Icons of St. Patrick’s Day

Happy St. Paddy’s Day, everyone. Before you invoke a combination of Irish tradition and Daft Punk (staying up all night to get lucky), enjoy our chronicle of the five most iconic St. Patrick’s Day cultural memes.


St. Patrick the Man. March 17th is the anniversary of the death of St. Patrick, a Catholic missionary who lived in the 5th century. After being born into a Romano-British family, he was kidnapped by the Irish. Eventually, he escaped back to Britain and became a priest. Sometime around 430 AD he returned to Gaelic Ireland to spread Christianity to the pagan inhabitants of the Emerald Isle. St. Patrick’s Day is celebrated in honor of evangelization and Christianization.
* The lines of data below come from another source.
(** * mathutil: 2D affine geometry on JavaScript numbers

    A shallow embedding of [src/app/scripts/common/mathutil.ts].

    A TypeScript [number] is an IEEE 754 binary64 value, so the program is
    read over Rocq's primitive [float] (the same format, with the kernel's
    correctly rounded [+], [-], [*], [/], [sqrt]).  The functions themselves
    are written once, over an interface [Number] of the arithmetic they use,
    and are then run at two instances:

    - [binary64]: the program as JavaScript runs it;
    - [exact]: the same text over the real numbers, that is, the program
      as it would behave were no operation ever rounded.

    The second instance is what the algebraic laws of the specification
    (identity, inverse, reverse composition) are laws of; the first one is
    what the code does. *)

From Stdlib Require Import Floats ZArith Bool List Lia.
From Stdlib Require Reals Lra.
Import ListNotations.

Set Warnings "-inexact-float".

(** ** Arrays

    [Array.prototype.reduce] (with an initial value) and
    [Array.prototype.every], as ECMAScript gives them: a loop over the
    indices [k = 0 .. len - 1], reading the element at [k]. *)

Fixpoint reduce_loop {A B : Type} (callback : B -> A -> B) (O : list A)
    (k : nat) (steps : nat) (accumulator : B) : B :=
  match steps with
  | 0%nat => accumulator
  | S steps' =>
      match nth_error O k with
      | Some kValue =>
          reduce_loop callback O (S k) steps' (callback accumulator kValue)
      | None => reduce_loop callback O (S k) steps' accumulator
      end
  end.
Lemma floor_scaled (a q r m : Q) :
  (0 < a)%Q -> round64 a = Fin q -> (0 <= m)%Q -> (m <= q)%Q ->
  (0 <= r)%Q -> (r <= 1 - exp2 (-53))%Q ->
  exists d, dfloor (round64 (r * m)) = Int d /\ 0 <= d /\ (inject_Z d <= a)%Q.
Proof.
  intros Ha R M0 Mq R0 R1.
  assert (T0 : (0 < exp2 (-53))%Q) by reflexivity.
  assert (X0 : (0 <= r * m)%Q) by (apply Qmult_le_0_compat; assumption).
  destruct (Qlt_le_dec 0 (r * m)) as [P | P].
  - destruct (round64_finite a q Ha R) as (E & _ & A).
    assert (X : (r * m <= (1 - exp2 (-53)) * nearest a)%Q).
    { rewrite <- E.
      apply Qle_trans with ((1 - exp2 (-53)) * m)%Q.
      - apply Qmult_le_compat_r; assumption.
      - rewrite !(Qmult_comm (1 - exp2 (-53))).
        apply Qmult_le_compat_r; [exact Mq | lra]. }
    assert (B : (nearest (r * m) <= a)%Q \/ (nearest (r * m) < 1)%Q).
    { destruct (Qlt_le_dec a 1) as [C | C].
      - right. apply nearest_below_one; [exact P |].
        assert (N : (nearest a <= 1)%Q).
        { apply Qle_trans with (nearest 1);
            [apply nearest_mono; lra | vm_compute; discriminate]. }
        apply Qle_trans with ((1 - exp2 (-53)) * nearest a)%Q; [exact X |].
        rewrite <- (Qmult_1_r (1 - exp2 (-53))) at 2.
        rewrite !(Qmult_comm (1 - exp2 (-53))).
        apply Qmult_le_compat_r; [exact N | lra].
      - left. apply nearest_scaled; assumption. }
    pose proof (nearest_nonneg _ P) as N0.
    assert (O : (1 < exp2 1024)%Q) by (change 1%Q with (exp2 0); apply exp2_lt; lia).
    assert (F : Qle_bool (exp2 1024) (nearest (r * m)) = false).
    { destruct (Qle_bool (exp2 1024) (nearest (r * m))) eqn:G; [| reflexivity].
      apply Qle_bool_iff in G. destruct B; lra. }
    rewrite (round64_pos _ P), F. cbn [dfloor].
    rewrite (Qfloor_comp _ _ (Qred_correct _)).
    exists (Qfloor (nearest (r * m))). split; [reflexivity |].
    pose proof (Qfloor_le (nearest (r * m))) as Fl.
    split.
    + change 0 with (Qfloor 0). apply Qfloor_resp_le. exact N0.
    + destruct B as [B | B]; [lra |].
      assert (Z : Qfloor (nearest (r * m)) < 1).
      { rewrite Zlt_Qlt. change (inject_Z 1) with 1%Q. lra. }
      apply Qle_trans with 0%Q; [| lra].
      change 0%Q with (inject_Z 0). rewrite <- Zle_Qle. lia.
  - rewrite (round64_zero (r * m)) by lra.
    exists 0. split; [reflexivity | split; [lia | ]].
    change (inject_Z 0) with 0%Q. lra.
Qed.

Lemma dmin_finite (a b : double) (m : Q) :
  dmin a b = Fin m ->
  (a = Fin m /\ (b = PosInf \/ exists q, b = Fin q /\ (m <= q)%Q)) \/
  (b = Fin m /\ (a = PosInf \/ exists q, a = Fin q /\ (m <= q)%Q)).
Proof.
  destruct a as [p | | |], b as [q | | |]; cbn; try discriminate.
  - destruct (Qle_bool p q) eqn:B; intros H; injection H as <-.
    + left. split; [reflexivity |]. right. exists q.
      split; [reflexivity | apply Qle_bool_iff; exact B].
    + right. split; [reflexivity |]. right. exists p.
      split; [reflexivity |].
      apply Qlt_le_weak, Qnot_le_lt. intros C. apply Qle_bool_iff in C. congruence.
  - intros H. left. split; [exact H | left; reflexivity].
  - intros H. right. split; [exact H | left; reflexivity].
Qed.

End Delay.

(** The window [maxDelay] for a positive initial wait: never NaN nor
    negative, and when finite not above what either product rounds to. *)
Section WindowBound.

Lemma rounds_above_min (a1 a2 : Q) (m : Q) :
  (0 < a1)%Q -> (0 < a2)%Q -> dmin (round64 a1) (round64 a2) = Fin m ->
  (0 <= m)%Q /\ rounds_above m a1 /\ rounds_above m a2.
Proof.
  intros H1 H2 D.
  assert (M0 : forall a, (0 < a)%Q -> round64 a = Fin m -> (0 <= m)%Q).
  { intros a Ha R. destruct (round64_cases a Ha) as [I | (q & F & Q0)];
      rewrite R in *; [discriminate | injection F as <-; exact Q0]. }
  destruct (dmin_finite _ _ _ D) as [[A [B | (q & B & Le)]] | [A [B | (q & B & Le)]]].
  - split; [exact (M0 _ H1 A) | split].
    + exists a1, m. repeat split; try assumption; lra.
    + exists a1, m. repeat split; try assumption; try lra.
      apply Qlt_le_weak. apply (overflow_above a2 a1 m); assumption.
  - split; [exact (M0 _ H1 A) | split].
    + exists a1, m. repeat split; try assumption; lra.
    + exists a2, q. repeat split; try assumption; lra.
  - split; [exact (M0 _ H2 A) | split].
    + exists a2, m. repeat split; try assumption; try lra.
      apply Qlt_le_weak. apply (overflow_above a1 a2 m); assumption.
    + exists a2, m. repeat split; try assumption; lra.
  - split; [exact (M0 _ H2 A) | split].
    + exists a1, q. repeat split; try assumption; lra.
    + exists a2, m. repeat split; try assumption; lra.
Qed.

Lemma maxDelay_finite (count : Z) (wait m : Q) :
  (0 < wait)%Q -> maxDelay count wait = Fin m ->
  (0 <= m)%Q /\
  ((m == 0)%Q \/
   (rounds_above m (exp2 count * wait) /\ rounds_above m (wait * 10))).
Proof.
  intros Hw. unfold maxDelay.
  assert (H2 : (0 < wait * 10)%Q) by lra.
  change (dmul (Fin wait) (Fin 10)) with (round64 (wait * 10)).
  pose proof (exp2_pos count) as Pc.
  assert (H1 : (0 < exp2 count * wait)%Q) by (apply Qmult_lt_0_compat; assumption).
  destruct (pow2_cases count) as [[C E] | [[C (p & E & Ep)] | [C E]]]; rewrite E.
  - change (dmul (Fin 0) (Fin wait)) with (round64 (0 * wait)).
    rewrite (round64_zero (0 * wait)) by ring.
    intros D. destruct (round64_cases _ H2) as [I | (q & F & Q0)]; rewrite ?I, ?F in D.
    + injection D as <-. split; [lra | left; reflexivity].
    + cbn in D. destruct (Qle_bool 0 q) eqn:B.
      * injection D as <-. split; [lra | left; reflexivity].
      * apply Qle_bool_iff in Q0. congruence.
  - change (dmul (Fin p) (Fin wait)) with (round64 (p * wait)).
    assert (Hp : (0 < p * wait)%Q) by (rewrite Ep; exact H1).
    rewrite (round64_comp (p * wait) (exp2 count * wait) Hp)
      by (rewrite Ep; reflexivity).
    intros D. destruct (rounds_above_min _ _ _ H1 H2 D) as (M0 & R1 & R2).
    split; [exact M0 | right; split; assumption].
  - assert (T : dmul PosInf (Fin wait) = PosInf).
    { cbn. unfold times_infinity. apply Qgt_alt in Hw. rewrite Hw. reflexivity. }
    rewrite T. intros D.
    assert (R : round64 (wait * 10) = Fin m).
    { destruct (round64 (wait * 10)); cbn in D; try discriminate; exact D. }
    assert (M0 : (0 <= m)%Q).
    { destruct (round64_cases _ H2) as [I | (q & F & Q0)]; rewrite R in *;
        [discriminate | injection F as <-; exact Q0]. }
    split; [exact M0 | right].
    assert (L : (wait * 10 <= exp2 count * wait)%Q).
    { rewrite (Qmult_comm wait 10). apply Qmult_le_compat_r; [| lra].
      apply Qle_trans with (exp2 1024); [discriminate | apply exp2_le; exact C]. }
    split; exists (wait * 10)%Q, m; repeat split; try assumption; lra.
Qed.

Lemma product_cases (a : double) (wait : Q) :
  (0 < wait)%Q ->
  a = PosInf \/ (exists p, a = Fin p /\ (0 <= p)%Q) ->
  dmul a (Fin wait) = PosInf \/ exists q, dmul a (Fin wait) = Fin q.
Proof.
  intros Hw [-> | (p & -> & Hp)].
  - left. cbn. unfold times_infinity. apply Qgt_alt in Hw. rewrite Hw. reflexivity.
  - change (dmul (Fin p) (Fin wait)) with (round64 (p * wait)).
    destruct (Qlt_le_dec 0 p) as [P | P].
    + destruct (round64_cases (p * wait)) as [I | (q & F & _)].
      * apply Qmult_lt_0_compat; assumption.
      * left. exact I.
      * right. exists q. exact F.
    + right. exists 0%Q. apply round64_zero.
      assert (Z : (p == 0)%Q) by lra. rewrite Z. ring.
Qed.

Lemma maxDelay_cases (count : Z) (wait : Q) :
  (0 < wait)%Q ->
  maxDelay count wait = PosInf \/ exists m, maxDelay count wait = Fin m.
Proof.
  intros Hw. unfold maxDelay.
  assert (P : pow2 count = PosInf \/ exists p, pow2 count = Fin p /\ (0 <= p)%Q).
  { destruct (round64_cases _ (exp2_pos count)) as [I | F]; [left | right];
      assumption. }
  destruct (product_cases _ wait Hw P) as [-> | (q1 & ->)];
    (destruct (product_cases (Fin wait) 10) as [I | (q2 & F)];
     [reflexivity | right; exists wait; split; [reflexivity | lra] | |]);
    change (dmul (Fin wait) (Fin 10)) with (round64 (wait * 10)) in *;
    rewrite ?I, ?F; cbn.
  - left; reflexivity.
  - right. exists q2. reflexivity.
  - right. exists q1. reflexivity.
  - right. destruct (Qle_bool q1 q2); eexists; reflexivity.
Qed.

End WindowBound.

(** The delay of lines 158-161. *)
Section Backoff.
The Shamrock Shake. As legend has it, St. Patrick used the shamrock to illustrate the Holy Trinity. In the twentieth century, the March 17th holiday became increasingly secular and the shamrock morphed into a symbol of luck. Then, in 1970, magic happened when McDonald’s first introduced what has since become a cultural phenomenon. The green mint shake didn’t bear its alliterative name for a few years, and the culturally offensive cartoon character Uncle O’Grimacey was once used to market the product. Mistakes overcome, McDonald’s has now sold over 60 million Shamrock Shakes.


Dyeing the River Green. The Chicago Journeymen Plumbers Union Local 130 (what, you didn’t know that was a thing?) has dyed the Chicago River green every year since 1962. The original compound has since been changed to a more environmentally friendly dye. Depending on weather conditions, the color lasts six to 12 hours.


Corned Beef and Cabbage. Corned beef, as it turns out, isn’t really Irish at all. On the Emerald Isle, boiled bacon was the protein of choice. Pork, which was ubiquitous in Ireland but ridiculously expensive in nineteenth century America, was foregone in favor of corned beef. The alternative, first encountered by Irish immigrants at Jewish delis in New York City, became a staple dish in Irish-American households and has since become a national favorite on St. Paddy’s Day. According to Mashable, corned beef is a very popular search entry this time of year.


Lucky Charms. After being challenged by management to essentially re-purpose Cheerios, the creative geniuses at General Mills succeeded in creating Lucky Charms in 1962. The cereal, which consists of 25% marshmallows, was the first to intentionally include candy. Since its introduction, marshmallow shapes and box design have periodically changed, but the general recipe has remained basically the same (with the addition of frosting on the bland oat cereal pieces, of course).